Но вот опять поднялась суета, и в гостиной появился мистер Кэмпбел, корабельный врач, молодой человек с отменными манерами, который зашел за своим приятелем и для которого не сразу исхитрились раздобыть стул, а юная устроительница чая поспешно вымыла чашку и блюдце; мужчины серьезно побеседовали с четверть часа, и вновь поднялся шум, разноголосица, суета, суматоха, мужчины и мальчики разом вместе пришли в движение, настала пора отправляться; все было готово, Уильям попрощался, и все они вышли — ибо трое мальчиков, вопреки настойчивым просьбам матери, решили проводить брата и мистера Кэмпбела до военной пристани, а мистер Прайс в это же время пошел возвращать соседу газету.

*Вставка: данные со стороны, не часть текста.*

Definition start_mutations (driver : string) (l : list policy) : list (program answer) := imap (executeMutation driver) l.
Definition answered_one (l : list policy) (r : answer) (g : @ghost O) : Prop := exists p, l !! g_call g = Some p /\ answered p (g_call g) r g.
Lemma mutations_keep driver l : Forall2 (fun p g => kp p g (answered_one l)) (start_mutations driver l) (first_ghosts [] (length l)).
Proof.
  unfold start_mutations, first_ghosts. cbn [length Nat.add]. apply Forall2_same_length_lookup_2; [by rewrite length_imap, length_fmap, length_seq|]. intros t p g Hp Hg. rewrite list_lookup_imap in Hp. destruct (l !! t) as [q|] eqn:Eq; [|done]. apply (inj Some) in Hp. rewrite <- Hp.
  rewrite list_lookup_fmap in Hg. destruct (seq 0 (length l) !! t) as [i|] eqn:Ei; [|done]. injection Hg as <-. apply lookup_seq in Ei as [-> _]. eapply keeps_mono; [apply executeMutation_keeps|]. intros r g [Hc Hr]. exists q. rewrite Hc. split; [done|]. by split.
Qed.
End Legacy.

(* ------------------------------------------------------------------ *)
(** ** Properties *)

Section Properties.
Context {O : Type} `{!OutputWorld O}.

(** C13: mutations without a controller tell the truth. However mutations that run together are
    interleaved, and whatever fails or is lost: one that answers with a payload has committed
    exactly one transaction, within the limits of its policy, and one that fails with a code
    other than OUTCOME_UNKNOWN has committed none. *)
Theorem mutations_truthful (driver : string) (l : list policy) names (w0 w : world O) ps t r :
  opened names w0 -> rtc (pool_step (fun _ : choice O => True)) (start_mutations driver l, w0) (ps, w) -> ps !! t = Some (Ret r) ->
  match r with
  | inl (payload, count) => (exists i, committed_by t w i /\ forall j, committed_by t w j -> j = i) /\
      exists p limit, l !! t = Some p /\ (forall n, po_MaxAffectedRows p = Some n -> 0 <= count <= n) /\ maxBytes (po_MaxBytes p) = Ok limit /\ Z.of_nat (length payload) <= limit
  | inr f => mf_code f <> "OUTCOME_UNKNOWN"%string -> forall j, ~ committed_by t w j
  end.
Proof.
  intros Ho Hs Ht. destruct (pool_keeps _ _ _ (answered_one l) _ _ Hs (first_ghosts [] (length l)) (first_inv 0 [] (length l) names w0 Ho ltac:(done)) (mutations_keep 0 names driver l)) as (gs & Hi & Hf).
  destruct (Forall2_lookup_l _ _ _ _ _ Hf Ht) as (g & Hg & p & Hp & Hc & Ha). pose proof (in_calls _ _ _ _ Hi t g Hg) as Hcall. rewrite Hcall in Hp. apply list_elem_of_lookup_2 in Hg. destruct r as [[payload count]|f].
  - destruct Ha as (Hcom & H0 & Hmax & limit & Hlim & Hpay). split; [by eapply committed_ghost|]. exists p, limit. split_and!; try done; [intros n Hn; split; [done|by apply Hmax]|].
    unfold buildMutationPayload in Hpay. destruct (Z.ltb_spec limit (Z.of_nat (length (lit "{" ++ [34] ++ lit "count" ++ [34] ++ lit ":" ++ FormatInt count ++ lit "}")))); [done|]. by injection Hpay as <-.
  - intros Hcode. eapply uncommitted_ghost; [done|done|done|]. by apply Ha.
Qed.

End Properties.

(** ** Witnesses *)

Module LegacyExample.
Import Executions.Example.
Definition small : policy := {| po_MaxBytes := lit "1 KB"; po_MaxAffectedRows := Some 10 |}.
Definition committed_run := schedule_run (replicate 20 (0%nat, calm)) (start_mutations "postgres" [small]) agent.
Lemma mutations_truthful_witness : exists i, committed_by 0 committed_run.2 i /\ forall j, committed_by 0 committed_run.2 j -> j = i.
Proof.
  refine (proj1 (mutations_truthful "postgres" [small] [lit "insert"] agent committed_run.2 committed_run.1 0 (inl (lit "{" ++ [34] ++ lit "count" ++ [34] ++ lit ":1}", 1)) agent_opened _ _)).
  - apply schedule_steps. by apply Forall_forall.
  - vm_compute. reflexivity.
Defined.
End LegacyExample.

Теперь как будто можно было надеяться на подобие тишины и покоя, а тем самым, когда удалось уговорить Ребекку унести чайную посуду и миссис Прайс походила по комнате в поисках рукава от рубашки, который под конец Бетси выудила из ящика буфета в кухне, небольшая женская компания расположилась поудобней, и мать, снова посокрушавшись, что никак невозможно вовремя подготовить все необходимое для Сэма, удосужилась подумать о старшей дочери и о родных, от которых та приехала.

И пошли расспросы; но очень скоро миссис Прайс поинтересовалась, «как ее сестра Бертрам управляется с прислугой? Так же ли, как она, мучается, подыскивая сносную прислугу?», и это отвлекло ее от Нортгемптоншира и приковало к своим домашним неурядицам; ужасающая портсмутская прислуга, среди которой ее две служанки, конечно же, хуже всех, безраздельно поглотила ее мысли. Совершенно позабыв Бертрамов, она принялась подробно рассказывать о провинностях Ребекки, против которой было что сказать и Сьюзен, и того более маленькой Бетси, и которая и вправду, казалось, была так явно лишена каких-либо достоинств, что Фанни не удержалась и робко спросила, не намерена ли маменька с ней расстаться, когда минет ее год.